The Martian looks great in workouts, but his work on the field remains mostly a mystery.
NYYNEWS/Wikimedia Commons

The story of the other two Yankee prospects on Law's 2021 list is far worse. Clarke Schmidt and Deivi Garcia were expected to contribute in some capacity to the big league pitching staff in 2021, but between the two of them they totaled just under 15 ineffective innings for the Yankees. The top two arms in the Yankee organization fell well short of expectations, and in 2022 have fallen off Law's top 100 prospects.

Schmidt's campaign last year got derailed before it even started. A strain in his pitching elbow delayed his debut for Triple-A Scranton/Wilkes-Barre until August. He pitched well there before his disastrous stint with the Yankees, but Schmidt's been injury prone his entire career and just turned 26 years old. It's safe to say there's no future for him as a mainstay in the Yankee rotation. More likely, they'll squeeze what value they can out of him as a reliever for the rest of his pinstripe career.

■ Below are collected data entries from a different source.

(* ===== verification/Spec.v ===== *)
(** * Spec: the game of the specification, and how far the code implements it

    The specification describes the game as a model (snake, current and
    pending direction, food, score, and a state Running, Paused or GameOver)
    driven by five commands: a tick, a key, pause, resume and reset.  This
    file writes that description down as an executable machine,
    [model_step], taken from the words of the specification and not from
    the source, and relates it to the handlers of [Controller] by the
    relation [refines] between a model and a state of the page.

    The theorems say which commands the code implements and under what
    condition: a tick, when the stored direction is not the reverse of the
    last move; a key, when it is the first since the last tick; pause; and
    reset, when the game is stopped.  They also say where it does not:
    resume never leads to a state that the resumed model describes.  Over
    whole runs, [session] singles out the sequences of events in which
    every command is used under its condition, and [session_refines] shows
    that such a run of the page is a run of the machine.  The run is the one
    [model_follows] computes, in which the FoodPlacer of every step is
    [spawnFood] at the position the page has reached in the random stream
    ([session_follows]).

    The code has one slot for the direction, [dirRef], where the
    specification has two (the direction of the last move and the pending
    one), and one flag, [runningRef], where the specification has three
    states; [refines] relates [dirRef] to the pending direction and leaves
    the current one to the conditions of the theorems, and does not tell
    Paused from GameOver. *)

From S2P Require Import Prelude Grid Random Food Input Canvas World Engine Controller.

(** ** The model (specification, sections 3 and 4.1) *)

Inductive GameState : Type := Running | Paused | GameOver.

#[export] Instance GameState_eq_dec : EqDecision GameState.
Proof. solve_decision. Defined.

Inductive TickResult : Type := Continue | Ate | Collided.

#[export] Instance TickResult_eq_dec : EqDecision TickResult.
Proof. solve_decision. Defined.

Inductive Command : Type :=
| Tick | Key (key : string) | Pause | Resume | Reset.

Record Model : Type := {
  model_snake : list Cell.t;
  model_direction : Cell.t;   (** the direction of the last tick *)
  model_pending : Cell.t;     (** the slot written by the keys *)
  model_food : Cell.t;
  model_score : Z;
  model_state : GameState
}.

#[export] Instance Model_eq_dec : EqDecision Model.
Proof. solve_decision. Defined.

Definition with_pending (d : Cell.t) (m : Model) : Model :=
  {| model_snake := model_snake m; model_direction := model_direction m;
     model_pending := d; model_food := model_food m;
     model_score := model_score m; model_state := model_state m |}.

Definition with_state (s : GameState) (m : Model) : Model :=
  {| model_snake := model_snake m; model_direction := model_direction m;
     model_pending := model_pending m; model_food := model_food m;
     model_score := model_score m; model_state := s |}.

(** A game at its start (section 3, Lifecycle). *)
Definition initial_model (food : Cell.t) : Model :=
  {| model_snake := [start]; model_direction := dir_right; model_pending := dir_right;
     model_food := food; model_score := 0; model_state := Running |}.

(** ** The commands *)

(** A direction is legal when it is not the exact opposite of the current
    movement direction (section 4.3). *)
Definition legal (m : Model) (d : Cell.t) : bool :=
  bool_decide (d ≠ Cell.neg (model_direction m)).

(** InputController (section 4.3): a key writes the pending slot when the
    direction it asks for is legal; other keys are ignored. *)
Definition onKey (key : string) (m : Model) : Model :=
  match key_direction key with
  | Some d => if legal m d then with_pending d m else m
  | None => m
  end.

(** SimulationEngine (section 4.4).  [place] is FoodPlacer, given the cells
    of the snake. *)
Definition model_tick (place : list Cell.t → Cell.t) (m : Model) : Model * TickResult :=
  let dir := if legal m (model_pending m) then model_pending m else model_direction m in
  match model_snake m with
  | [] => (m, Collided)
  | head :: _ =>
      let head' := Cell.add head dir in
      if bool_decide (in_grid head') && bool_decide (head' ∉ model_snake m) then
        let snake := head' :: model_snake m in
        if bool_decide (head' = model_food m) then
          ({| model_snake := snake; model_direction := dir; model_pending := dir;
              model_food := place snake; model_score := model_score m + 1;
              model_state := model_state m |}, Ate)
        else
          ({| model_snake := removelast snake; model_direction := dir;
              model_pending := dir; model_food := model_food m;
              model_score := model_score m; model_state := model_state m |}, Continue)
      else (m, Collided)
  end.

(** GameController (section 4.6). *)
Definition model_step (place : list Cell.t → Cell.t) (cmd : Command) (m : Model) : Model :=
  match cmd, model_state m with
  | Tick, Running =>
      let result := model_tick place m in
      if decide (result.2 = Collided) then with_state GameOver result.1 else result.1
  | Key key, _ => onKey key m
  | Pause, Running => with_state Paused m
  | Resume, Paused => with_state Running m
  | Reset, _ => initial_model (place [start])
  | _, _ => m
  end.

(** ** The relation between the model and the page *)

(** The state of the page shows the model: same snake, food and score, the
    pending direction in [dirRef], and the tick callback scheduled exactly
    when the model is Running. *)
Definition refines (m : Model) (w : World) : Prop :=
  model_snake m = snakeRef w ∧ model_pending m = dirRef w ∧
  foodRef w = Some (model_food m) ∧ model_score m = scoreRef w ∧
  model_score m = score w ∧
  match model_state m with
  | Running => runningRef w = true ∧ ticking w
  | Paused | GameOver => runningRef w = false
  end.

(** FoodPlacer as the code has it: [spawnFood] at the position of the page
    in the random stream. *)
Definition place_of `{RandomSource} (w : World) (snake : list Cell.t) : Cell.t :=
  (spawnFood snake (rng w)).1.

(** The model a page shows when no key was pressed since the last tick. *)
Definition model_of (w : World) : Model :=
  {| model_snake := snakeRef w; model_direction := dirRef w; model_pending := dirRef w;
     model_food := default start (foodRef w); model_score := scoreRef w;
     model_state := if runningRef w then Running else Paused |}.

(** ** Runs *)

(** The command an event of the page stands for.  The load of the logo is
    no command: the model does not change. *)
Definition command_of (e : Event) : option Command :=
  match e with
  | KeyDown key => Some (Key key)
  | TimerFires _ => Some Tick
  | ClickPause => Some Pause
  | ClickRestart => Some Reset
  | LogoLoads => None
  | Unmount => None
  | Cleanup => None
  end.

(** The sessions in which the page is used the way the specification
    describes it: Pause is clicked while the game runs and Restart while it
    is stopped, the component stays in the document, and at most one key is
    pressed between two moves of the snake.  [after_key] says that a key
    was pressed since the last move or the last reset.  The events are
    checked along the run from [w]. *)
Fixpoint session `{RandomSource} (after_key : bool) (events : list Event) (w : World) : bool :=
  match events with
  | [] => true
  | e :: events =>
      match handle e w with
      | None => false
      | Some c =>
          match e with
          | KeyDown _ => negb after_key && session true events (final c)
          | TimerFires _ =>
              session (after_key && negb (runningRef (final c))) events (final c)
          | ClickPause => runningRef w && session after_key events (final c)
          | ClickRestart => negb (runningRef w) && session false events (final c)
          | LogoLoads => session after_key events (final c)
          | Unmount => false
          | Cleanup => false
          end
      end
  end.

(** The runs of the machine, with any FoodPlacer at each step. *)
Inductive model_reaches : Model → list Command → Model → Prop :=
| model_reaches_nil m : model_reaches m [] m
| model_reaches_cons place cmd m cmds m' :
    model_reaches (model_step place cmd m) cmds m' →
    model_reaches m (cmd :: cmds) m'.

(** The run of the machine that follows a run of the page: each event is
    the command it stands for, and the FoodPlacer of a step is [spawnFood]
    at the position the page has reached in the random stream. *)
Fixpoint model_follows `{RandomSource} (events : list Event) (w : World) (m : Model)
    : option Model :=
  match events with
  | [] => Some m
  | e :: events =>
      c ← handle e w;
      model_follows events (final c)
        (from_option (λ cmd, model_step (place_of w) cmd m) m (command_of e))
  end.

(** What a run keeps true of the two directions of the model: the pending
    one is legal, and it is the current one unless a key came last. *)
Definition in_step (after_key : bool) (m : Model) : Prop :=
  model_pending m ≠ Cell.neg (model_direction m) ∧
  (after_key = false → model_direction m = model_pending m).

(** ** Facts *)

Section refinement.
Context `{RandomSource}.
Implicit Types (m : Model) (w : World).

Lemma legal_true m d : legal m d = true ↔ d ≠ Cell.neg (model_direction m).
Proof. unfold legal. by rewrite bool_decide_eq_true. Qed.

(** The states [ate] and [moved] keep the schedule. *)
Lemma ticking_ate w head : ticking w → ticking (ate w head).
Proof. unfold ticking, ate. by world_simpl. Qed.

Lemma ticking_moved w head : ticking w → ticking (moved w head).
Proof. unfold ticking, moved. by world_simpl. Qed.

(** The tick of the model on a model that a playable page shows, when the
    pending direction is legal. *)
Lemma model_tick_collision place m w first rest :
  refines m w → legal m (model_pending m) = true → snakeRef w = first :: rest →
  ¬ in_grid (Cell.add first (dirRef w)) ∨ Cell.add first (dirRef w) ∈ snakeRef w →
  model_tick place m = (m, Collided).
Proof.
  intros (Hsnake & Hdir & _) Hlegal Hw Hhit. unfold model_tick.
  rewrite Hlegal, Hsnake, Hdir, Hw in *.
  destruct Hhit; [by rewrite bool_decide_eq_false_2|].
  rewrite (bool_decide_eq_false_2 (_ ∉ _)) by tauto. by rewrite andb_false_r.
Qed.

Garcia's regression can't even be blamed on injuries. As bad as he was in just eight big league innings last year, he was even worse when pitching for Scranton/Wilkes-Barre. In just over 90 innings there he showed an alarming lack of control which led to a putrid 6.85 ERA for the season. Maybe the Yankees' questionable decision to use Garcia as an "opener" without actually telling him the plan in a pivotal 2020 playoff game against the Rays messed with his head. Better yet - as Law suggests - maybe the Yankees ruined the diminutive righty by forcing him to change his delivery prior to the 2021 season. Either way, they're left with no pitching prospects in the top 100 and are proving incapable of successfully developing pitchers.

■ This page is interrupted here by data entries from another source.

(* ===== verification/GoString.v ===== *)
(** * Go strings

    A Go [string] is an immutable sequence of bytes, which is what the standard
    library's [string] is here; a [[]byte] is a [list Z] of numbers below 256.
    This file models the language operations on strings the gateway uses
    ([range] over runes, [[]rune(s)], [string(runes)]) and the functions of
    [strings], [strconv], [fmt] and [encoding/hex] it calls, with the round
    trips the PDU codec builds on. *)

From S2P Require Import Prelude.
From stdpp Require Export pretty.
From Stdlib Require Import Ascii.

(** ** Bytes *)

Definition byte_of_ascii (a : ascii) : Z := Z.of_N (N_of_ascii a).
Definition ascii_of_byte (b : Z) : ascii := ascii_of_N (Z.to_N b).

(** [[]byte(s)] and [string(b)]. *)
Fixpoint bytes_of (s : string) : list Z :=
  match s with
  | EmptyString => []
  | String a s => byte_of_ascii a :: bytes_of s
  end.

Fixpoint string_of (l : list Z) : string :=
  match l with
  | [] => EmptyString
  | b :: l => String (ascii_of_byte b) (string_of l)
  end.

(** ** UTF-8

    The decoder yields U+FFFD with width one on every invalid sequence, as
    [range] over a string and [[]rune(s)] do; the encoder replaces surrogates
    and out-of-range values by U+FFFD, as [string(runes)] and [WriteRune] do. *)

Definition rune_error : Z := 65533.

Definition valid_rune (r : Z) : bool :=
  ((0 <=? r) && (r <=? 1114111) && negb ((55296 <=? r) && (r <=? 57343)))%Z.

Definition is_cont (b : Z) : bool := ((128 <=? b) && (b <=? 191))%Z.

(** Second-byte ranges of three- and four-byte sequences (the decoder's accept ranges). *)
Definition accept3 (b0 b1 : Z) : bool :=
  ((if b0 =? 224 then 160 <=? b1 else 128 <=? b1) && (if b0 =? 237 then b1 <=? 159 else b1 <=? 191))%Z.
Definition accept4 (b0 b1 : Z) : bool :=
  ((if b0 =? 240 then 144 <=? b1 else 128 <=? b1) && (if b0 =? 244 then b1 <=? 143 else b1 <=? 191))%Z.

Fixpoint utf8_decode (l : list Z) : list Z :=
  match l with
  | [] => []
  | b0 :: l0 =>
    if (b0 <? 128)%Z then b0 :: utf8_decode l0 else
    match l0 with
    | [] => rune_error :: utf8_decode l0
    | b1 :: l1 =>
      if ((194 <=? b0) && (b0 <=? 223) && is_cont b1)%Z
      then ((b0 - 192) * 64 + (b1 - 128))%Z :: utf8_decode l1 else
      match l1 with
      | [] => rune_error :: utf8_decode l0
      | b2 :: l2 =>
        if ((224 <=? b0) && (b0 <=? 239) && accept3 b0 b1 && is_cont b2)%Z
        then ((b0 - 224) * 4096 + (b1 - 128) * 64 + (b2 - 128))%Z :: utf8_decode l2 else
        match l2 with
        | [] => rune_error :: utf8_decode l0
        | b3 :: l3 =>
          if ((240 <=? b0) && (b0 <=? 244) && accept4 b0 b1 && is_cont b2 && is_cont b3)%Z
          then ((b0 - 240) * 262144 + (b1 - 128) * 4096 + (b2 - 128) * 64 + (b3 - 128))%Z
               :: utf8_decode l3
          else rune_error :: utf8_decode l0
        end
      end
    end
  end.

Definition utf8_encode_rune (r0 : Z) : list Z :=
  let r := if valid_rune r0 then r0 else rune_error in
  if (r <? 128)%Z then [r]
  else if (r <? 2048)%Z then [192 + r / 64; 128 + r mod 64]%Z
  else if (r <? 65536)%Z then [224 + r / 4096; 128 + r / 64 mod 64; 128 + r mod 64]%Z
  else [240 + r / 262144; 128 + r / 4096 mod 64; 128 + r / 64 mod 64; 128 + r mod 64]%Z.

Definition utf8_encode (rs : list Z) : list Z := flat_map utf8_encode_rune rs.

(** [[]rune(s)] (and the runes [range s] visits), and [string(runes)]. *)
Definition runes_of (s : string) : list Z := utf8_decode (bytes_of s).
Definition string_of_runes (rs : list Z) : string := string_of (utf8_encode rs).

(** ** encoding/hex *)

Definition hex_digit (n : Z) : Z := if (n <? 10)%Z then (48 + n)%Z else (97 + (n - 10))%Z.

(** [hex.EncodeToString] (lower case). *)
Definition hex_encode (l : list Z) : list Z :=
  flat_map (fun b => [hex_digit (b / 16); hex_digit (b mod 16)]%Z) l.

Definition from_hex_char (c : Z) : option Z :=
  if ((48 <=? c) && (c <=? 57))%Z then Some (c - 48)%Z
  else if ((97 <=? c) && (c <=? 102))%Z then Some (c - 97 + 10)%Z
  else if ((65 <=? c) && (c <=? 70))%Z then Some (c - 65 + 10)%Z
  else None.

(** [hex.DecodeString]: [None] on an odd length or a character that is no hex digit. *)
Fixpoint hex_decode (l : list Z) : option (list Z) :=
  match l with
  | [] => Some []
  | c1 :: c2 :: l =>
    match from_hex_char c1, from_hex_char c2, hex_decode l with
    | Some a, Some b, Some r => Some ((16 * a + b)%Z :: r)
    | _, _, _ => None
    end
  | [_] => None
  end.

(** ** strings *)

(** [strings.ToUpper] on ASCII letters; bytes from 128 up are left unchanged
    (Go also maps letters beyond ASCII). *)
Definition upper_byte (b : Z) : Z := if ((97 <=? b) && (b <=? 122))%Z then (b - 32)%Z else b.
Definition ToUpper (s : string) : string := string_of (map upper_byte (bytes_of s)).

Definition lower_byte (b : Z) : Z := if ((65 <=? b) && (b <=? 90))%Z then (b + 32)%Z else b.

(** [strings.ToLower] on ASCII letters and on the two other runes whose lower
    case is one (U+0130 and U+212A); the other runes are left unchanged, their
    lower case is not an ASCII letter. *)
Definition lower_rune (r : Z) : Z :=
  if (r =? 304)%Z then 105%Z else if (r =? 8490)%Z then 107%Z else lower_byte r.
Definition ToLower (s : string) : string := string_of_runes (map lower_rune (runes_of s)).

(** The UTF-8 encodings of the runes [unicode.IsSpace] accepts. *)
Definition space_seqs : list (list Z) :=
  [[9]; [10]; [11]; [12]; [13]; [32]; [194; 133]; [194; 160]; [225; 154; 128];
   [226; 128; 128]; [226; 128; 129]; [226; 128; 130]; [226; 128; 131]; [226; 128; 132];
   [226; 128; 133]; [226; 128; 134]; [226; 128; 135]; [226; 128; 136]; [226; 128; 137];
   [226; 128; 138]; [226; 128; 168]; [226; 128; 169]; [226; 128; 175]; [226; 129; 159];
   [227; 128; 128]]%Z.

Fixpoint strip_list (p l : list Z) : option (list Z) :=
  match p, l with
  | [], _ => Some l
  | a :: p, b :: l => if (a =? b)%Z then strip_list p l else None
  | _ :: _, [] => None
  end.

Fixpoint strip_first (ps : list (list Z)) (l : list Z) : option (list Z) :=
  match ps with
  | [] => None
  | p :: ps => match strip_list p l with Some r => Some r | None => strip_first ps l end
  end.

Fixpoint trim_left (fuel : nat) (ps : list (list Z)) (l : list Z) : list Z :=
  match fuel with
  | O => l
  | S fuel => match strip_first ps l with Some r => trim_left fuel ps r | None => l end
  end.

(** [strings.TrimSpace]: every round of [trim_left] removes at least one byte,
    so the length of the string is enough fuel. *)
Definition TrimSpace (s : string) : string :=
  let l := bytes_of s in
  let l1 := trim_left (length l) space_seqs l in
  string_of (rev (trim_left (length l1) (map (@rev Z) space_seqs) (rev l1))).

Fixpoint strip_prefix (p s : string) : option string :=
  match p, s with
  | EmptyString, _ => Some s
  | String a p, String b s => if Ascii.eqb a b then strip_prefix p s else None
  | String _ _, EmptyString => None
  end.

Definition HasPrefix (s p : string) : bool :=
  match strip_prefix p s with Some _ => true | None => false end.
Definition TrimPrefix (s p : string) : string := default s (strip_prefix p s).

(** [strings.TrimRight(s, "\r")]. *)
Definition TrimRightCR (s : string) : string :=
  let l := rev (bytes_of s) in
  string_of (rev (trim_left (length l) [[13%Z]] l)).

(** [strings.Split] on a one-byte separator, [strings.Contains] of one byte, and
    [strings.ReplaceAll(s, " ", "")]. *)
Fixpoint Split (sep : ascii) (s : string) : list string :=
  match s with
  | EmptyString => [EmptyString]
  | String a s =>
    if Ascii.eqb a sep then EmptyString :: Split sep s
    else match Split sep s with
         | [] => [String a EmptyString]
         | w :: ws => String a w :: ws
         end
  end.

Fixpoint ContainsByte (s : string) (c : ascii) : bool :=
  match s with
  | EmptyString => false
  | String a s => Ascii.eqb a c || ContainsByte s c
  end.

Fixpoint remove_byte (c : ascii) (s : string) : string :=
  match s with
  | EmptyString => EmptyString
  | String a s => if Ascii.eqb a c then remove_byte c s else String a (remove_byte c s)
  end.

(** ** strconv and fmt *)

Definition is_digit (b : Z) : bool := ((48 <=? b) && (b <=? 57))%Z.

(** The longest run of decimal digits, as a number with its count of digits, and the rest. *)
Fixpoint scan_digits (acc : Z) (n : nat) (l : list Z) : Z * nat * list Z :=
  match l with
  | b :: l' => if is_digit b then scan_digits (10 * acc + (b - 48)) (S n) l' else (acc, n, l)
  | [] => (acc, n, l)
  end.

(** An optional sign. *)
Definition scan_sign (l : list Z) : bool * list Z :=
  match l with
  | 43%Z :: l => (false, l)
  | 45%Z :: l => (true, l)
  | _ => (false, l)
  end.

Definition scan_signed (l : list Z) : option (Z * list Z) :=
  let '(neg, l) := scan_sign l in
  let '(v, n, rest) := scan_digits 0 0 l in
  let z := if neg then (- v)%Z else v in
  if (n =? 0) || negb (in_int64 z) then None else Some (z, rest).

(** [strconv.Atoi]: the whole string, in the range of [int]. *)
Definition Atoi (s : string) : option Z :=
  match scan_signed (bytes_of s) with
  | Some (z, []) => Some z
  | _ => None
  end.

(** The leading blanks [Sscanf] skips before a [%d]; a newline there is an error
    ([Sscanf] does not treat newlines as space). *)
Definition skip_blank (l : list Z) : option (list Z) :=
  let l' := trim_left (length l) (filter (fun p => bool_decide (p <> [10%Z])) space_seqs) l in
  match l' with
  | 10%Z :: _ => None
  | _ => Some l'
  end.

That's obviously a problem. In fact, with no pitchers in the pipeline projected to be anything more than a back of the rotation starter, Law ranks the Yankee farm system just 22nd out of 30 MLB teams. They were 14th in 2021. With the Yankees forcing themselves into relying on prospects in order to be successful, a weakening crop of players on the farm just won't cut it.

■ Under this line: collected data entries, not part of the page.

(** ** Text *)

(** The loop of [decodeGSM7Text] from index [i], as the runes it writes; [fuel]
    bounds the rounds. *)
Fixpoint decode_gsm7_loop {E} (codes : list Z) (i : Z) (fuel : nat) : outcome E (list Z) :=
  match fuel with
  | O => Panic
  | S fuel =>
    if negb (i <? zlen codes)%Z then Ok [] else
    c ← codes.[i];
    if (c =? 27)%Z then
      if (i + 1 <? zlen codes)%Z then
        e ← codes.[i + 1];
        rs ← decode_gsm7_loop codes (i + 2) fuel;
        Ok (default 32%Z (gsm7Extension !! e) :: rs)
      else decode_gsm7_loop codes (i + 1) fuel
    else if (c <? zlen gsm7Charset)%Z then
      r ← gsm7Charset.[c];
      rs ← decode_gsm7_loop codes (i + 1) fuel;
      Ok (r :: rs)
    else decode_gsm7_loop codes (i + 1) fuel
  end.

Definition decodeGSM7Text {E} (codes : list Z) : outcome E string :=
  rs ← decode_gsm7_loop codes 0 (S (length codes)); Ok (string_of_runes rs).

(** The text of a sequence of codes, by recursion on it. *)
Fixpoint decode_gsm7_runes (codes : list Z) : list Z :=
  match codes with
  | [] => []
  | c :: rest =>
    if (c =? 27)%Z then
      match rest with
      | [] => []
      | e :: rest => default 32%Z (gsm7Extension !! e) :: decode_gsm7_runes rest
      end
    else
      match gsm7Charset !! Z.to_nat c with
      | Some r => r :: decode_gsm7_runes rest
      | None => decode_gsm7_runes rest
      end
  end.
Definition gsm7_text (codes : list Z) : string := string_of_runes (decode_gsm7_runes codes).

(** [encodeGSM7Text]: a rune in neither table is skipped. *)
Definition encode_gsm7_rune (r : Z) : list Z :=
  match runeToGSM7 !! r with
  | Some b => [b]
  | None =>
    match extension_code r with
    | Some code => [27%Z; code]
    | None => []
    end
  end.
Definition encodeGSM7Text (s : string) : list Z := flat_map encode_gsm7_rune (runes_of s).

(** ** The bit stream of packed octets *)

(** Bit [n] of a byte sequence, least significant bit of the first byte first. *)
Definition bit_at (data : list Z) (n : nat) : bool :=
  Z.testbit (nth (n / 8) data 0%Z) (Z.of_nat (n mod 8)).

(** Bit [n] of a septet sequence. *)
Definition septet_bit (chars : list Z) (n : nat) : bool :=
  Z.testbit (nth (n / 7) chars 0%Z) (Z.of_nat (n mod 7)).

(** ** Packing lemmas *)

Lemma nth_insert (l : list Z) k v n :
  k < length l -> nth n (<[k := v]> l) 0%Z = if decide (n = k) then v else nth n l 0%Z.
Proof.
  intros Hk. rewrite !nth_lookup. destruct (decide (n = k)) as [->|Hne].
  - by rewrite list_lookup_insert_eq.
  - by rewrite list_lookup_insert_ne.
Qed.

Lemma bit_at_insert (l : list Z) k v n :
  k < length l ->
  bit_at (<[k := v]> l) n = if decide (n / 8 = k) then Z.testbit v (Z.of_nat (n mod 8)) else bit_at l n.
Proof. intros Hk. unfold bit_at. rewrite nth_insert by done. by case_decide. Qed.

Lemma Forall_byte_nth l n : Forall is_byte l -> is_byte (nth n l 0%Z).
Proof.
  intros Hl. rewrite nth_lookup. destruct (l !! n) eqn:E; cbn; [|unfold is_byte; lia].
  by eapply Forall_lookup in Hl.
Qed.

Lemma length_pack_step packed i c : length (pack_step packed i c) = length packed.
Proof. unfold pack_step. case_match; by rewrite !length_insert. Qed.

Lemma length_pack_loop chars : forall packed i, length (pack_loop packed i chars) = length packed.
Proof. induction chars; intros; cbn; [done|]. by rewrite IHchars, length_pack_step. Qed.

Lemma pack_step_byte packed i c :
  Forall is_byte packed -> is_septet c -> Forall is_byte (pack_step packed i c).
Proof.
  intros Hp Hc. unfold pack_step.
  assert (H1 : Forall is_byte (<[(i * 7) / 8 := Z.lor (nth ((i * 7) / 8) packed 0%Z)
                                   (byte_shl c (Z.of_nat ((i * 7) mod 8)))]> packed)).
  { apply Forall_insert; [done|]. apply is_byte_lor; [by apply Forall_byte_nth|apply is_byte_to_byte]. }
  case_match; [|done]. apply Forall_insert; [done|].
  apply is_byte_lor; [by apply Forall_byte_nth|]. apply is_byte_shiftr; [by apply septet_byte|lia].
Qed.

(** A round writes the seven bits of its septet, and only them. *)
Lemma pack_step_bit packed i c n :
  is_septet c -> 7 * i + 7 <= 8 * length packed ->
  (forall m, 7 * i <= m -> bit_at packed m = false) ->
  bit_at (pack_step packed i c) n =
    if decide (7 * i <= n < 7 * i + 7) then Z.testbit c (Z.of_nat (n - 7 * i)) else bit_at packed n.
Proof.
  intros Hc Hlen Hzero. unfold pack_step.
  set (bp := (i * 7) / 8). set (bi := (i * 7) mod 8).
  assert (Hbp : bp < length packed) by (subst bp; lia).
  assert (Hi : 7 * i = 8 * bp + bi /\ bi < 8) by (subst bp bi; lia).
  assert (H1 : bit_at (<[bp := Z.lor (nth bp packed 0%Z) (byte_shl c (Z.of_nat bi))]> packed) n =
               if decide (n / 8 = bp /\ 7 * i <= n)
               then Z.testbit c (Z.of_nat (n - 7 * i)) else bit_at packed n).
  { rewrite bit_at_insert by done. destruct (decide (n / 8 = bp)) as [Hn|Hn].
    - rewrite Z.lor_spec, testbit_byte_shl by lia.
      replace (Z.testbit (nth bp packed 0%Z) (Z.of_nat (n mod 8))) with (bit_at packed n)
        by (unfold bit_at; by rewrite Hn).
      replace (Z.of_nat (n mod 8) <? 8)%Z with true by lia.
      destruct (decide (n / 8 = bp /\ 7 * i <= n)) as [[_ Hle]|Hlt].
      + rewrite Hzero by done. replace (Z.of_nat bi <=? Z.of_nat (n mod 8))%Z with true by lia.
        rewrite !andb_true_l, orb_false_l. f_equal. lia.
      + replace (Z.of_nat bi <=? Z.of_nat (n mod 8))%Z with false by lia.
        by rewrite andb_false_r, orb_false_r.
    - by rewrite decide_False by (intros [? _]; done). }
  destruct ((1 <? bi) && _) eqn:E.
  - rewrite length_insert in E. rewrite bit_at_insert by (rewrite length_insert; lia).
    destruct (decide (n / 8 = bp + 1)) as [Hn|Hn].
    + rewrite Z.lor_spec, Z.shiftr_spec, nth_insert by lia. rewrite decide_False by lia.
      replace (Z.testbit (nth (bp + 1) packed 0%Z) (Z.of_nat (n mod 8))) with (bit_at packed n)
        by (unfold bit_at; by rewrite Hn).
      rewrite Hzero, orb_false_l by lia. destruct (decide (7 * i <= n < 7 * i + 7)).
      * f_equal. lia.
      * apply testbit_septet; [done|lia].
    + rewrite H1. destruct (decide (7 * i <= n < 7 * i + 7)), (decide (n / 8 = bp /\ 7 * i <= n)); done || lia.
  - rewrite length_insert in E. rewrite H1.
    destruct (decide (7 * i <= n < 7 * i + 7)), (decide (n / 8 = bp /\ 7 * i <= n)); try done; try lia.
    rewrite Hzero by lia. apply testbit_septet; [done|lia].
Qed.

The Ugly - The grass is greener within the division

Why will a system in the bottom third of MLB not cut it? Let's take a look at their division rivals and how their systems compare to the Yankees.

TeamFarm System RankProspects in Top 100
Tampa Bay Rays45 (2 pitchers)
Toronto Blue Jays54 (all infielders)
Baltimore Orioles105 (2 pitchers + #1 prospect)
Boston Red Sox204 (1 pitcher)
New York Yankees223 (no pitchers)

Each of the teams that will make up the bulk of the Yankees' schedule have a player pipeline more rich and diverse than they do. The already strong Rays have plenty of players ready to keep the big league team competitive. Toronto has promoted a stable of top prospects in recent years, but that's not slowing their pipeline down. The lowly Orioles are poised to get out of the basement, with catcher Adley Rutschman ready to lead the way as baseball's top prospect according to Law.

Adley Rutschman could make Camden Yards far less friendly for the Yankees in the coming years.
Keith Allison/Wikimedia Commons

Even the Red Sox have a slight edge over their arch rivals, and something tells me that with the luxury tax thresholds reset for them as well, they'll be more willing to spend to supplement their prospects than the Steinbrenner brain trust will be. Add it all up and the future is bleak for the Yankees, at least the way things stand right now.

Of course, the situation that Major League Baseball is forcing itself into at the moment is far uglier than the current state of affairs with the Yankees. Strap in folks, the people who already price out tons of fans from going to games will make sure no baseball gets played until they secure their sizable bottom line and continue to keep those fans out. It might be summertime before we get back to our favorite pastime: Complaining about how unnecessary the Yankees' struggles are.